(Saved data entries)
Lemma ordering_leaf (props : list pystr) (e : Element) :
  props_ok props -> leaf_ok nonempty_value props e ->
  ordering e (ordered_leaf props e).
Proof.
  intros Hp (Ht & Ha & Hc). unfold ordered_leaf. split.
  - constructor; [exact Ht | apply ordered_attrs_nodup, Hp
                  | apply (ordered_attrs_ok props props e Hp Ha) | constructor].
  - destruct e as [t a cs]. simpl in *. subst cs. constructor; [|constructor].
    intros k. symmetry. destruct Ha as (_ & Hi & _).
    apply (ordered_attrs_get props (mkElement t a []) k (proj1 Hp) Hi).
Qed.

Lemma ordering_children (f : Element -> Element) (cs : list Element) :
  Forall (fun c => ordering c (f c)) cs ->
  Forall elem_ok (map f cs) /\ Forall2 same_tree cs (map f cs).
Proof.
  induction 1 as [|c cs [Ho Hs] _ [IH1 IH2]]; simpl; split; constructor; assumption.
Qed.

Lemma ordering_node (e : Element) (props : list pystr) (f : Element -> Element) :
  tag_ok (tag e) -> props_ok props -> attrs_in nonempty_value props e ->
  Forall (fun c => ordering c (f c)) (children e) ->
  ordering e (mkElement (tag e) (ordered_attrs props e) (map f (children e))).
Proof.
  intros Ht Hp Ha Hc. destruct (ordering_children f _ Hc) as [C1 C2]. split.
  - constructor; [exact Ht | apply ordered_attrs_nodup, Hp
                  | apply (ordered_attrs_ok props props e Hp Ha) | exact C1].
  - destruct e as [t a cs]. simpl in *. constructor; [|exact C2].
    intros k. symmetry. destruct Ha as (_ & Hi & _).
    apply (ordered_attrs_get props (mkElement t a cs) k (proj1 Hp) Hi).
Qed.

Lemma ordering_bare (e : Element) (f : Element -> Element) :
  tag_ok (tag e) -> attrib e = [] ->
  Forall (fun c => ordering c (f c)) (children e) ->
  ordering e (mkElement (tag e) [] (map f (children e))).
Proof.
  intros Ht Ha Hc. destruct (ordering_children f _ Hc) as [C1 C2]. split.
  - constructor; [exact Ht | constructor | constructor | exact C1].
  - destruct e as [t a cs]. simpl in *. subst a. constructor; [reflexivity | exact C2].
Qed.
Lemma Initialize_loop_spec entropy_reduction num_items max_segment fuel :
  num_items <= INT_MAX ->
  (2 <= max_segment ->
   num_items + max_segment <= INT_MAX /\
   forall key, scaled_random entropy_reduction max_segment key <= max_segment) ->
  forall key (filled todo : list T),
    Z.of_nat (length filled + length todo) = num_items ->
    0 <= key <= Z.of_nat (length filled) ->
    (length todo <= fuel)%nat ->
    (max_segment < 0 -> todo <> [] -> filled = []) ->
    exists lens,
      Initialize_loop InitValue scaled_random fuel entropy_reduction num_items max_segment
        key (Z.of_nat (length filled)) (filled ++ todo)
      = Some (Ok (filled ++ segments InitValue key lens)) /\
      sum_list lens = length todo /\
      Forall (fun len => (1 <= len)%nat) lens /\
      (max_segment < 0 -> (length lens <= 1)%nat) /\
      (0 <= max_segment < 2 -> Forall (fun len => len = 1%nat) lens) /\
      (2 <= max_segment -> Forall (fun len => Z.of_nat len <= max_segment) lens).
Proof.
  intros Hmax Hrand.
  induction fuel as [|fuel IH]; intros key filled todo Hn Hkey Hfuel Hneg.
  - destruct todo; [|simpl in Hfuel; lia]. exists []. simpl in *.
    rewrite decide_False by lia. rewrite !app_nil_r. repeat split; try done; lia.
  - destruct todo as [|y todo'] eqn:Htodo.
    { exists []. simpl in *. rewrite decide_False by lia.
      rewrite !app_nil_r. repeat split; try done; lia. }
    rewrite <- Htodo in *. assert (Hne : todo <> []) by (by rewrite Htodo).
    assert (Hlt : (1 <= length todo)%nat) by (rewrite Htodo; simpl; lia).
    clear Htodo y todo'.
    cbn [Initialize_loop]. rewrite decide_True by lia.
    unfold Initialize_segment.
    set (r := Initialize_repeat scaled_random entropy_reduction num_items max_segment key).
    assert (Hr1 : 1 <= r).
    { apply (Initialize_repeat_pos _ _ _ _ (Z.of_nat (length filled))); lia. }
    assert (Hr2 : Z.of_nat (length filled) + r <= INT_MAX).
    { subst r. unfold Initialize_repeat. repeat case_decide.
      - rewrite (Hneg ltac:(lia) Hne). simpl. lia.
      - lia.
      - destruct (Hrand ltac:(lia)) as [Hb Hs].
        specialize (Hs key). lia. }
    unfold int_add. rewrite decide_True by (unfold INT_MIN; lia).
    cbn [mbind exec_bind].
    set (len := Z.to_nat (Z.min (Z.of_nat (length filled) + r) num_items
                          - Z.of_nat (length filled))).
    assert (Hlen : (1 <= len <= length todo)%nat) by lia.
    rewrite Initialize_fill_spec by lia. cbn [mbind exec_bind fst snd].
    rewrite int_incr_Ok by lia. cbn [mbind exec_bind mret exec_ret].
    rewrite app_assoc.
    replace (Z.of_nat (length filled + len))
      with (Z.of_nat (length (filled ++ replicate len (InitValue key))))
      by (by rewrite length_app, length_replicate).
    destruct (IH (key + 1) (filled ++ replicate len (InitValue key)) (drop len todo))
      as (lens & HI & Hsum & Hpos & Hl1 & Hl2 & Hl3).
    + rewrite length_app, length_replicate, length_drop. lia.
    + rewrite length_app, length_replicate. lia.
    + rewrite length_drop. lia.
    + intros Hms Hd. exfalso. apply Hd.
      assert (len = length todo).
      { subst len r. unfold Initialize_repeat. rewrite decide_True by done.
        rewrite (Hneg Hms Hne) in *. simpl in *. lia. }
      apply nil_length_inv. rewrite length_drop. lia.
    + exists (len :: lens). rewrite HI. cbn [segments]. rewrite <- app_assoc.
      split; [done|]. split; [simpl; rewrite Hsum, length_drop; lia|].
      split; [constructor; [lia|done]|].
      split; [|split].
      * intros Hms.
        assert (len = length todo).
        { subst len r. unfold Initialize_repeat. rewrite decide_True by done.
          rewrite (Hneg Hms Hne) in *. simpl in *. lia. }
        rewrite length_drop in Hsum.
        destruct lens as [|l lens]; [simpl; lia|].
        inversion Hpos; subst. simpl in Hsum. lia.
      * intros Hms. constructor; [|by apply Hl2].
        subst len r. unfold Initialize_repeat.
        rewrite decide_False, decide_True by lia. lia.
      * intros Hms. constructor; [|by apply Hl3].
        subst len r. unfold Initialize_repeat.
        rewrite !decide_False by lia.
        destruct (Hrand Hms) as [_ Hs]. specialize (Hs key). lia.
Qed.
End InitializeFacts.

## ABOUT THIS TASK
Reproduce the records exactly as they appear.

## YOUR SOLUTION
Lemma ordering_leaf (props : list pystr) (e : Element) :
  props_ok props -> leaf_ok nonempty_value props e ->
  ordering e (ordered_leaf props e).
Proof.
  intros Hp (Ht & Ha & Hc). unfold ordered_leaf. split.
  - constructor; [exact Ht | apply ordered_attrs_nodup, Hp
                  | apply (ordered_attrs_ok props props e Hp Ha) | constructor].
  - destruct e as [t a cs]. simpl in *. subst cs. constructor; [|constructor].
    intros k. symmetry. destruct Ha as (_ & Hi & _).
    apply (ordered_attrs_get props (mkElement t a []) k (proj1 Hp) Hi).
Qed.

Lemma ordering_children (f : Element -> Element) (cs : list Element) :
  Forall (fun c => ordering c (f c)) cs ->
  Forall elem_ok (map f cs) /\ Forall2 same_tree cs (map f cs).
Proof.
  induction 1 as [|c cs [Ho Hs] _ [IH1 IH2]]; simpl; split; constructor; assumption.
Qed.

Lemma ordering_node (e : Element) (props : list pystr) (f : Element -> Element) :
  tag_ok (tag e) -> props_ok props -> attrs_in nonempty_value props e ->
  Forall (fun c => ordering c (f c)) (children e) ->
  ordering e (mkElement (tag e) (ordered_attrs props e) (map f (children e))).
Proof.
  intros Ht Hp Ha Hc. destruct (ordering_children f _ Hc) as [C1 C2]. split.
  - constructor; [exact Ht | apply ordered_attrs_nodup, Hp
                  | apply (ordered_attrs_ok props props e Hp Ha) | exact C1].
  - destruct e as [t a cs]. simpl in *. constructor; [|exact C2].
    intros k. symmetry. destruct Ha as (_ & Hi & _).
    apply (ordered_attrs_get props (mkElement t a cs) k (proj1 Hp) Hi).
Qed.

Lemma ordering_bare (e : Element) (f : Element -> Element) :
  tag_ok (tag e) -> attrib e = [] ->
  Forall (fun c => ordering c (f c)) (children e) ->
  ordering e (mkElement (tag e) [] (map f (children e))).
Proof.
  intros Ht Ha Hc. destruct (ordering_children f _ Hc) as [C1 C2]. split.
  - constructor; [exact Ht | constructor | constructor | exact C1].
  - destruct e as [t a cs]. simpl in *. subst a. constructor; [reflexivity | exact C2].
Qed.
Lemma Initialize_loop_spec entropy_reduction num_items max_segment fuel :
  num_items <= INT_MAX ->
  (2 <= max_segment ->
   num_items + max_segment <= INT_MAX /\
   forall key, scaled_random entropy_reduction max_segment key <= max_segment) ->
  forall key (filled todo : list T),
    Z.of_nat (length filled + length todo) = num_items ->
    0 <= key <= Z.of_nat (length filled) ->
    (length todo <= fuel)%nat ->
    (max_segment < 0 -> todo <> [] -> filled = []) ->
    exists lens,
      Initialize_loop InitValue scaled_random fuel entropy_reduction num_items max_segment
        key (Z.of_nat (length filled)) (filled ++ todo)
      = Some (Ok (filled ++ segments InitValue key lens)) /\
      sum_list lens = length todo /\
      Forall (fun len => (1 <= len)%nat) lens /\
      (max_segment < 0 -> (length lens <= 1)%nat) /\
      (0 <= max_segment < 2 -> Forall (fun len => len = 1%nat) lens) /\
      (2 <= max_segment -> Forall (fun len => Z.of_nat len <= max_segment) lens).
Proof.
  intros Hmax Hrand.
  induction fuel as [|fuel IH]; intros key filled todo Hn Hkey Hfuel Hneg.
  - destruct todo; [|simpl in Hfuel; lia]. exists []. simpl in *.
    rewrite decide_False by lia. rewrite !app_nil_r. repeat split; try done; lia.
  - destruct todo as [|y todo'] eqn:Htodo.
    { exists []. simpl in *. rewrite decide_False by lia.
      rewrite !app_nil_r. repeat split; try done; lia. }
    rewrite <- Htodo in *. assert (Hne : todo <> []) by (by rewrite Htodo).
    assert (Hlt : (1 <= length todo)%nat) by (rewrite Htodo; simpl; lia).
    clear Htodo y todo'.
    cbn [Initialize_loop]. rewrite decide_True by lia.
    unfold Initialize_segment.
    set (r := Initialize_repeat scaled_random entropy_reduction num_items max_segment key).
    assert (Hr1 : 1 <= r).
    { apply (Initialize_repeat_pos _ _ _ _ (Z.of_nat (length filled))); lia. }
    assert (Hr2 : Z.of_nat (length filled) + r <= INT_MAX).
    { subst r. unfold Initialize_repeat. repeat case_decide.
      - rewrite (Hneg ltac:(lia) Hne). simpl. lia.
      - lia.
      - destruct (Hrand ltac:(lia)) as [Hb Hs].
        specialize (Hs key). lia. }
    unfold int_add. rewrite decide_True by (unfold INT_MIN; lia).
    cbn [mbind exec_bind].
    set (len := Z.to_nat (Z.min (Z.of_nat (length filled) + r) num_items
                          - Z.of_nat (length filled))).
    assert (Hlen : (1 <= len <= length todo)%nat) by lia.
    rewrite Initialize_fill_spec by lia. cbn [mbind exec_bind fst snd].
    rewrite int_incr_Ok by lia. cbn [mbind exec_bind mret exec_ret].
    rewrite app_assoc.
    replace (Z.of_nat (length filled + len))
      with (Z.of_nat (length (filled ++ replicate len (InitValue key))))
      by (by rewrite length_app, length_replicate).
    destruct (IH (key + 1) (filled ++ replicate len (InitValue key)) (drop len todo))
      as (lens & HI & Hsum & Hpos & Hl1 & Hl2 & Hl3).
    + rewrite length_app, length_replicate, length_drop. lia.
    + rewrite length_app, length_replicate. lia.
    + rewrite length_drop. lia.
    + intros Hms Hd. exfalso. apply Hd.
      assert (len = length todo).
      { subst len r. unfold Initialize_repeat. rewrite decide_True by done.
        rewrite (Hneg Hms Hne) in *. simpl in *. lia. }
      apply nil_length_inv. rewrite length_drop. lia.
    + exists (len :: lens). rewrite HI. cbn [segments]. rewrite <- app_assoc.
      split; [done|]. split; [simpl; rewrite Hsum, length_drop; lia|].
      split; [constructor; [lia|done]|].
      split; [|split].
      * intros Hms.
        assert (len = length todo).
        { subst len r. unfold Initialize_repeat. rewrite decide_True by done.
          rewrite (Hneg Hms Hne) in *. simpl in *. lia. }
        rewrite length_drop in Hsum.
        destruct lens as [|l lens]; [simpl; lia|].
        inversion Hpos; subst. simpl in Hsum. lia.
      * intros Hms. constructor; [|by apply Hl2].
        subst len r. unfold Initialize_repeat.
        rewrite decide_False, decide_True by lia. lia.
      * intros Hms. constructor; [|by apply Hl3].
        subst len r. unfold Initialize_repeat.
        rewrite !decide_False by lia.
        destruct (Hrand Hms) as [_ Hs]. specialize (Hs key). lia.
Qed.
End InitializeFacts.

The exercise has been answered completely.